DATASET EXCERPTS ::
(* ===== verification/_CoqProject ===== *)
-Q . S2P
Prelude.v
Text.v
Proto.v
Scrub.v
Inference.v
Auth.v
ConfigMaps.v
Identity.v
Toolset.v
Codec.v
Conversation.v
ExecutionLog.v
Registry.v
GatewayState.v
Gateway.v
HarnessService.v
Internal.v
Turn.v
Agent.v
Dispatch.v
DispatchLive.v
ModelDispatch.v
Instructions.v
ChannelTools.v
RuntimeTools.v
ToolRouter.v
ClientCalls.v
Entrypoint.v
Sse.v
Providers.v
ToolFrames.v
Builtins.v
Jobs.v
Pods.v
Keepalive.v
Schema.v
Archive.v
Shell.v
Operator.v
Commands.v
Upgrade.v
Setup.v
Cli.v
Secrets.v
Startup.v
RelayBoot.v
HarnessBoot.v
Link.v
Approval.v
Credentials.v
Notation "'do' x <- c ; k" := (hbind c (λ x, k))
  (at level 10, x pattern, c at level 200, k at level 200) : rust_scope.
Notation "'do?' x <- r ; k" := (hbind (hlift r) (λ x, k))
  (at level 10, x pattern, r at level 200, k at level 200) : rust_scope.

(** gRPC statuses: the code; the messages carry no decision. *)
Inductive Code : Type :=
| InvalidArgument | NotFound | PermissionDenied | FailedPrecondition
| Unavailable | Internal.

#[export] Instance Code_eq_dec : EqDecision Code.
Proof. solve_decision. Defined.

Record Status : Type := mkStatus { status_code : Code; status_message : string }.

#[export] Instance Status_eq_dec : EqDecision Status.
Proof. solve_decision. Defined.

(** ** Automation *)

Create HintDb syco.
Create Rewrite HintDb syco.

Ltac simplify_result :=
  repeat match goal with
    | H : Ok _ = Ok _ |- _ => injection H as H
    | H : Err _ = Err _ |- _ => injection H as H
    | H : Ok _ = Err _ |- _ => discriminate H
    | H : Err _ = Ok _ |- _ => discriminate H
    | H : (_, _) = (_, _) |- _ => injection H as H
    end; simplify_eq/=.

(** Split every [match] whose scrutinee appears in a hypothesis or the goal. *)
Ltac destruct_matches :=
  repeat (case_match; simplify_result); try done.

(** Decide a closed goal by evaluation. *)
Ltac by_compute := apply (bool_decide_unpack _); vm_compute; exact I.

Lemma rbind_Ok {A B E} (r : result A E) (k : A → result B E) b :
  rbind r k = Ok b ↔ ∃ a, r = Ok a ∧ k a = Ok b.
Proof. destruct r; simpl; naive_solver. Qed.

Lemma rbind_Err {A B E} (r : result A E) (k : A → result B E) e :
  rbind r k = Err e ↔ r = Err e ∨ ∃ a, r = Ok a ∧ k a = Err e.
Proof. destruct r; simpl; naive_solver. Qed.

Lemma ok_or_Ok {A E} (o : option A) (e : E) a : ok_or o e = Ok a ↔ o = Some a.
Proof. destruct o; simpl; naive_solver. Qed.

Lemma map_err_Ok {A E F} (f : E → F) (r : result A E) a :
  map_err f r = Ok a ↔ r = Ok a.
Proof. destruct r; simpl; naive_solver. Qed.

Lemma try_map_Ok {A B E} (f : A → result B E) l ys :
  try_map f l = Ok ys ↔ Forall2 (λ x y, f x = Ok y) l ys.
Proof.
  revert ys. induction l as [|x l IH]; intros ys; simpl.
  - split; [intros [= <-]; constructor | by inversion 1].
  - rewrite rbind_Ok. setoid_rewrite rbind_Ok. setoid_rewrite IH. split.
    + intros (y & Hy & ys' & Hys & [= <-]). by constructor.
    + inversion 1; subst. eauto 10.
Qed.
(* ===== verification/Scrub.v ===== *)
(** * The secret scrubber

    Models [crates/shared/src/scrub.rs] ([ScrubEntry], [ScrubSet] with
    [from_env_var], [from_secrets], [apply], [is_empty]) and the log writer
    of [crates/inference-runtime/src/scrub_writer.rs]. The base64 and
    url-encoding crates, [serde_json], the process environment and the file
    system are parameters. *)

From S2P Require Import Prelude Text.

(** ** Definitions *)

Record ScrubEntry : Type := mkScrubEntry {
  se_name : string; se_env : option string; se_file : option string }.

Record ScrubSet : Type := mkScrubSet { replacements : list (string * string) }.

Definition scrub_empty_set : ScrubSet := mkScrubSet [].

(** [format!("[REDACTED:{name}]")]. *)
Definition redaction_tag (name : string) : string := "[REDACTED:" +:+ name +:+ "]".

Section scrub_set.
Context (base64_encode url_encode : string → string).

(** The replacements one [(name, value)] pair pushes. *)
Definition secret_replacements (secret : string * string) : list (string * string) :=
  let (name, value) := secret in
  let value := str_trim value in
  if str_is_empty value then [] else
  let tag := redaction_tag name in
  let b64 := base64_encode value in
  let url := url_encode value in
  [(value, tag)]
  ++ (if decide (b64 = value) then [] else [(b64, tag)])
  ++ (if decide (url = value) then [] else [(url, tag)]).

(** [a.0.len() >= b.0.len()]: the order the stable sort establishes. *)
Definition longer_first (a b : string * string) : bool :=
  length (B b.1) <=? length (B a.1).

Definition from_secrets (secrets : list (string * string)) : ScrubSet :=
  mkScrubSet (sort_by longer_first (secrets ≫= secret_replacements)).

(** [std::env::var] (None when unset or not UTF-8), [fs::read_to_string] and
    [serde_json::from_str::<Vec<ScrubEntry>>]. *)
Context (env_var read_file : string → option string).
Context (parse_entries : string → option (list ScrubEntry)).

Definition entry_secret (e : ScrubEntry) : option (string * string) :=
  match se_env e, se_file e with
  | Some env_name, _ => Some (se_name e, default "" (env_var env_name))
  | None, Some file_path => Some (se_name e, default "" (read_file file_path))
  | None, None => None
  end.

Definition from_env_var (env_var_name : string) : ScrubSet :=
  match env_var env_var_name with
  | None => scrub_empty_set
  | Some json =>
      if str_is_empty json then scrub_empty_set else
      match parse_entries json with
      | None => scrub_empty_set
      | Some entries => from_secrets (omap entry_secret entries)
      end
  end.
End scrub_set.

Definition scrub_apply (set : ScrubSet) (input : string) : string :=
  foldl (λ result pr, str_replace pr.1 pr.2 result) input (replacements set).

Definition scrub_is_empty (set : ScrubSet) : bool :=
  match replacements set with [] => true | _ => false end.

(** [ScrubWriter::write]: what reaches the inner writer, given its
    [write] and [write_all]; the answer counts the consumed input bytes. *)
Section scrub_writer.
Context {W E : Type} (inner_write : W → bytes → W * result nat E)
  (inner_write_all : W → bytes → W * result unit E).

Definition scrub_write (set : ScrubSet) (w : W) (buf : bytes) : W * result nat E :=
  if scrub_is_empty set then inner_write w buf else
  let raw := if utf8_valid buf then str_of buf else "" in
  let scrubbed := scrub_apply set raw in
  match inner_write_all w (B scrubbed) with
  | (w', Ok _) => (w', Ok (length buf))
  | (w', Err e) => (w', Err e)
  end.
End scrub_writer.

(** ** What makes a set safe

    A redaction tag is opaque to the set's patterns when no pattern touches a
    bracket and none occurs inside a tag: then a replacement can neither
    create nor split an occurrence. *)

Definition lbracket : ascii := "["%char.
Definition rbracket : ascii := "]"%char.

Definition opaque_to (p t : string) : bool :=
  negb (str_is_empty p)
  && negb (str_contains_char lbracket p) && negb (str_contains_char rbracket p)
  && negb (contains (B p) (B t)).

Definition tags_opaque (set : ScrubSet) : bool :=
  forallb (λ p, forallb (λ t, opaque_to p.1 t.2) (replacements set)) (replacements set).

Definition bracketed (t : string) : Prop :=
  ∃ mid, B t = lbracket :: mid ++ [rbracket].

(** ** Lemmas *)

Lemma redaction_tag_bracketed name : bracketed (redaction_tag name).
Proof.
  exists (B "REDACTED:" ++ B name). unfold redaction_tag.
  by rewrite !B_app, <- app_assoc.
Qed.

Lemma secret_replacements_tag b64 url secret p t :
  (p, t) ∈ secret_replacements b64 url secret → t = redaction_tag secret.1.
Proof.
  destruct secret as [name value]. unfold secret_replacements.
  repeat case_match; set_solver.
Qed.

Lemma from_secrets_elem b64 url secrets pr :
  pr ∈ replacements (from_secrets b64 url secrets) ↔
  ∃ s, s ∈ secrets ∧ pr ∈ secret_replacements b64 url s.
Proof.
  unfold from_secrets; simpl.
  rewrite sort_by_perm, list_elem_of_bind. naive_solver.
Qed.

Lemma from_secrets_bracketed b64 url secrets p t :
  (p, t) ∈ replacements (from_secrets b64 url secrets) → bracketed t.
Proof.
  intros (s & _ & Hs)%from_secrets_elem. apply secret_replacements_tag in Hs as ->.
  apply redaction_tag_bracketed.
Qed.

Lemma sub_app_cons {A} (c : A) (p x y : list A) :
  c ∉ p → sub p (x ++ c :: y) → sub p x ∨ sub p y.
Proof.
  intros Hc (l & r & H). apply app_eq_inv in H as [(k & -> & H)|(k & -> & H)].
  - apply app_eq_inv in H as [(k' & -> & H)|(k' & -> & H)].
    + destruct k' as [|c' k']; simplify_eq/=; [|set_solver].
      left. exists l, []. by rewrite !app_nil_r.
    + left. by exists l, k'.
  - destruct k as [|c' k]; simplify_eq/=.
    + destruct p as [|c' p]; simplify_eq/=; [|set_solver]. left. exists x, []. by rewrite !app_nil_r.
    + right. by exists k, r.
Qed.

Lemma opaque_to_spec p t :
  opaque_to p t = true ↔
  B p ≠ [] ∧ (lbracket ∉ B p) ∧ (rbracket ∉ B p) ∧ ¬ sub (B p) (B t).
Proof.
  unfold opaque_to, str_is_empty, str_contains_char.
  rewrite !andb_true_iff, !negb_true_iff, !bool_decide_eq_false, B_nil.
  rewrite <- contains_spec. destruct (contains (B p) (B t)); naive_solver.
Qed.

(** Around a bracketed block [t] that [p] does not occur in, [p] occurs only
    on one side of it. *)
Lemma sub_around_bracketed (p t x y : bytes) :
  lbracket ∉ p → rbracket ∉ p → ¬ sub p t →
  (∃ mid, t = lbracket :: mid ++ [rbracket]) →
  sub p (x ++ t ++ y) → sub p x ∨ sub p y.
Proof.
  intros Hl Hr Ht [mid ->] H.
  replace (x ++ (lbracket :: mid ++ [rbracket]) ++ y)
    with (x ++ lbracket :: (mid ++ rbracket :: y)) in H
    by (simpl; by rewrite <- app_assoc).
  apply sub_app_cons in H as [?|H]; [by left| |done].
  apply sub_app_cons in H as [H|?]; [|by right|done].
  destruct Ht. by apply (sub_app_r p [lbracket]), sub_app_l.
Qed.

(** What a replacement by an opaque tag leaves: no pattern it opens on its
    own, and no occurrence of its own pattern. *)
Lemma str_replace_opaque p t q s :
  B p ≠ [] → bracketed t → opaque_to q t = true →
  sub (B q) (B (str_replace p t s)) → sub (B q) (B s) ∧ q ≠ p.
Proof.
  intros Hp Ht (Hq & Hl & Hr & Hqt)%opaque_to_spec.
  unfold str_replace, replace_bytes. rewrite B_str_of.
  destruct (B p) as [|a pat] eqn:Ep; [done|].
  destruct (replace_go_pieces (a :: pat) (B t) (B s)) as (ps & Hne & Hs & -> & Hf); [done|].
  intros Hsub. enough (∃ piece, piece ∈ ps ∧ sub (B q) piece) as (piece & Hin & Hq').
  { split.
    - rewrite Hs. eapply sub_trans; [done|]. by apply sub_join.
    - intros ->. rewrite Ep in Hq'. eapply Forall_forall in Hf; [|done]. done. }
  clear Hs Hf. induction ps as [|x ps IH]; [done|]. destruct ps as [|x' ps].
  { exists x. set_solver. }
  rewrite join_cons in Hsub by done.
  apply sub_around_bracketed in Hsub as [Hx|Hx]; try done.
  - exists x. set_solver.
  - destruct IH as (piece & ? & ?); [done..|]. exists piece. set_solver.
Qed.

Lemma scrub_fold_opaque (rs : list (string * string)) q s :
  Forall (λ pr, B pr.1 ≠ [] ∧ bracketed pr.2 ∧ opaque_to q pr.2 = true) rs →
  sub (B q) (B (foldl (λ result pr, str_replace pr.1 pr.2 result) s rs)) →
  sub (B q) (B s) ∧ q ∉ rs.*1.
Proof.
  revert s. induction rs as [|[p t] rs IH]; simpl; intros s Hf Hq; [set_solver|].
  inversion Hf as [|? ? (Hp & Ht & Ho) Hf']; subst; simpl in *.
  apply IH in Hq as [Hq Hrs]; [|done].
  apply str_replace_opaque in Hq as [Hq Hne]; [|done..]. set_solver.
Qed.

Lemma str_replace_absent p t s :
  B p ≠ [] → ¬ sub (B p) (B s) → str_replace p t s = s.
Proof.
  intros Hp Hs. unfold str_replace, replace_bytes.
  destruct (B p) as [|a pat]; [done|].
  destruct (replace_go_pieces (a :: pat) (B t) (B s)) as (ps & Hne & Hj & -> & Hf); [done|].
  destruct ps as [|x [|x' ps]]; [done| |].
  - simpl in *. by rewrite <- Hj, str_of_B.
  - destruct Hs. rewrite Hj, join_cons by done. apply sub_app_r, sub_app_l, sub_refl.
Qed.

Lemma longer_first_total a b : longer_first a b = false → longer_first b a = true.
Proof. unfold longer_first. rewrite Nat.leb_gt, Nat.leb_le. lia. Qed.

Lemma longer_first_trans a b c :
  longer_first a b = true → longer_first b c = true → longer_first a c = true.
Proof. unfold longer_first. rewrite !Nat.leb_le. lia. Qed.

Lemma tags_opaque_spec set p t p' t' :
  tags_opaque set = true →
  (p, t) ∈ replacements set → (p', t') ∈ replacements set → opaque_to p t' = true.
Proof.
  unfold tags_opaque. rewrite List.forallb_forall.
  intros H Hp%list_elem_of_In Ht%list_elem_of_In.
  specialize (H _ Hp). simpl in H. rewrite List.forallb_forall in H.
  by specialize (H _ Ht).
Qed.

Lemma secret_replacements_variants b64 url name value :
  str_trim value ≠ "" →
  ∀ v, v ∈ [str_trim value; b64 (str_trim value); url (str_trim value)] →
  (v, redaction_tag name) ∈ secret_replacements b64 url (name, value).
Proof.
  intros Hne v Hv. unfold secret_replacements, str_is_empty.
  rewrite bool_decide_eq_false_2 by done.
  rewrite !elem_of_cons, elem_of_nil in Hv. rewrite !elem_of_app, list_elem_of_singleton.
  destruct Hv as [->|[->|[->|[]]]].
  - by left.
  - destruct (decide (b64 (str_trim value) = str_trim value)) as [E|E];
      [left; by rewrite E | right; left; by apply list_elem_of_singleton].
  - destruct (decide (url (str_trim value) = str_trim value)) as [E|E];
      [left; by rewrite E | right; right; by apply list_elem_of_singleton].
Qed.

Lemma scrub_no_variant b64 url secrets name value v input :
  let set := from_secrets b64 url secrets in
  tags_opaque set = true →
  (name, value) ∈ secrets → str_trim value ≠ "" →
  v ∈ [str_trim value; b64 (str_trim value); url (str_trim value)] →
  ¬ sub (B v) (B (scrub_apply set input)).
Proof.
  intros set Ho Hs Hne Hv Hsub.
  assert ((v, redaction_tag name) ∈ replacements set) as Hin.
  { apply from_secrets_elem. exists (name, value). split; [done|].
    by apply secret_replacements_variants. }
  apply scrub_fold_opaque in Hsub as [_ Hni].
  - apply Hni, list_elem_of_fmap. by exists (v, redaction_tag name).
  - apply Forall_forall. intros [p t] Hpt. simpl. split_and!.
    + eapply tags_opaque_spec in Ho; [|exact Hpt|exact Hpt].
      by apply opaque_to_spec in Ho as [? _].
    + by eapply from_secrets_bracketed.
    + eapply tags_opaque_spec; [done|exact Hin|exact Hpt].
Qed.

(** ** Theorems *)

(** Scrubbed output carries no secret: for every registered secret with a
    non-empty trimmed value, neither that value nor its base64 nor its
    url-encoded form occurs anywhere in what [apply] returns, whatever the
    input, as long as the redaction tags are opaque to the patterns. *)
Theorem scrub_apply_redacts b64 url secrets name value v input :
  let set := from_secrets b64 url secrets in
  tags_opaque set = true →
  (name, value) ∈ secrets → str_trim value ≠ "" →
  v ∈ [str_trim value; b64 (str_trim value); url (str_trim value)] →
  ¬ sub (B v) (B (scrub_apply set input)).
Proof. apply scrub_no_variant. Qed.

(** The witness: one secret, in a text that carries it raw. *)
Lemma scrub_apply_redacts_witness :
  ¬ sub (B "hunter2") (B (scrub_apply (from_secrets (λ s, s +:+ "=") (λ s, s)
        [("db", " hunter2 ")]) "pw: hunter2!")).
Proof.
  apply (scrub_apply_redacts (λ s, s +:+ "=") (λ s, s) [("db", " hunter2 ")]
           "db" " hunter2 " "hunter2" "pw: hunter2!"); [done| |done|]; set_solver.
Defined.

(** A text in which no registered pattern occurs passes through [apply]
    unchanged: scrubbing never damages clean output. *)
Theorem scrub_apply_clean set input :
  Forall (λ pr, pr.1 ≠ "" ∧ ¬ sub (B pr.1) (B input)) (replacements set) →
  scrub_apply set input = input.
Proof.
  unfold scrub_apply. induction 1 as [|[p t] rs [Hne Hp] _ IH]; simpl; [done|].
  rewrite str_replace_absent; [done| |done]. by rewrite B_nil.
Qed.

Lemma scrub_apply_clean_witness :
  scrub_apply (mkScrubSet [("k1", "[REDACTED:a]")]) "nothing here" = "nothing here".
Proof. apply scrub_apply_clean. by_compute. Defined.

(** The replacements run longest pattern first, and are exactly those of
    the secrets: a secret that contains another one is redacted whole before
    the shorter one can cut it. *)
Theorem from_secrets_longest_first b64 url secrets :
  let rs := replacements (from_secrets b64 url secrets) in
  StronglySorted (λ a b, length (B b.1) ≤ length (B a.1)) rs
  ∧ rs ≡ₚ secrets ≫= secret_replacements b64 url.
Proof.
  simpl. split; [|apply sort_by_perm].
  assert (∀ l, StronglySorted (λ a b, longer_first a b = true) l →
               StronglySorted (λ a b, length (B b.1) ≤ length (B a.1)) l) as Himp.
  { induction 1; constructor; [done|]. eapply Forall_impl; [done|].
    intros. by apply Nat.leb_le. }
  apply Himp, sort_by_sorted; [apply longer_first_total | apply longer_first_trans].
Qed.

TASK STATEMENT :: Above are the entries. Output exactly the lines beginning with the line that has "Lemma scrub_fold_opaque (rs" and ending with the line that has "apply IH in Hq as [Hq Hrs]; [|done].".

ANSWER TO THIS TASK ::
Lemma scrub_fold_opaque (rs : list (string * string)) q s :
  Forall (λ pr, B pr.1 ≠ [] ∧ bracketed pr.2 ∧ opaque_to q pr.2 = true) rs →
  sub (B q) (B (foldl (λ result pr, str_replace pr.1 pr.2 result) s rs)) →
  sub (B q) (B s) ∧ q ∉ rs.*1.
Proof.
  revert s. induction rs as [|[p t] rs IH]; simpl; intros s Hf Hq; [set_solver|].
  inversion Hf as [|? ? (Hp & Ht & Ho) Hf']; subst; simpl in *.
  apply IH in Hq as [Hq Hrs]; [|done].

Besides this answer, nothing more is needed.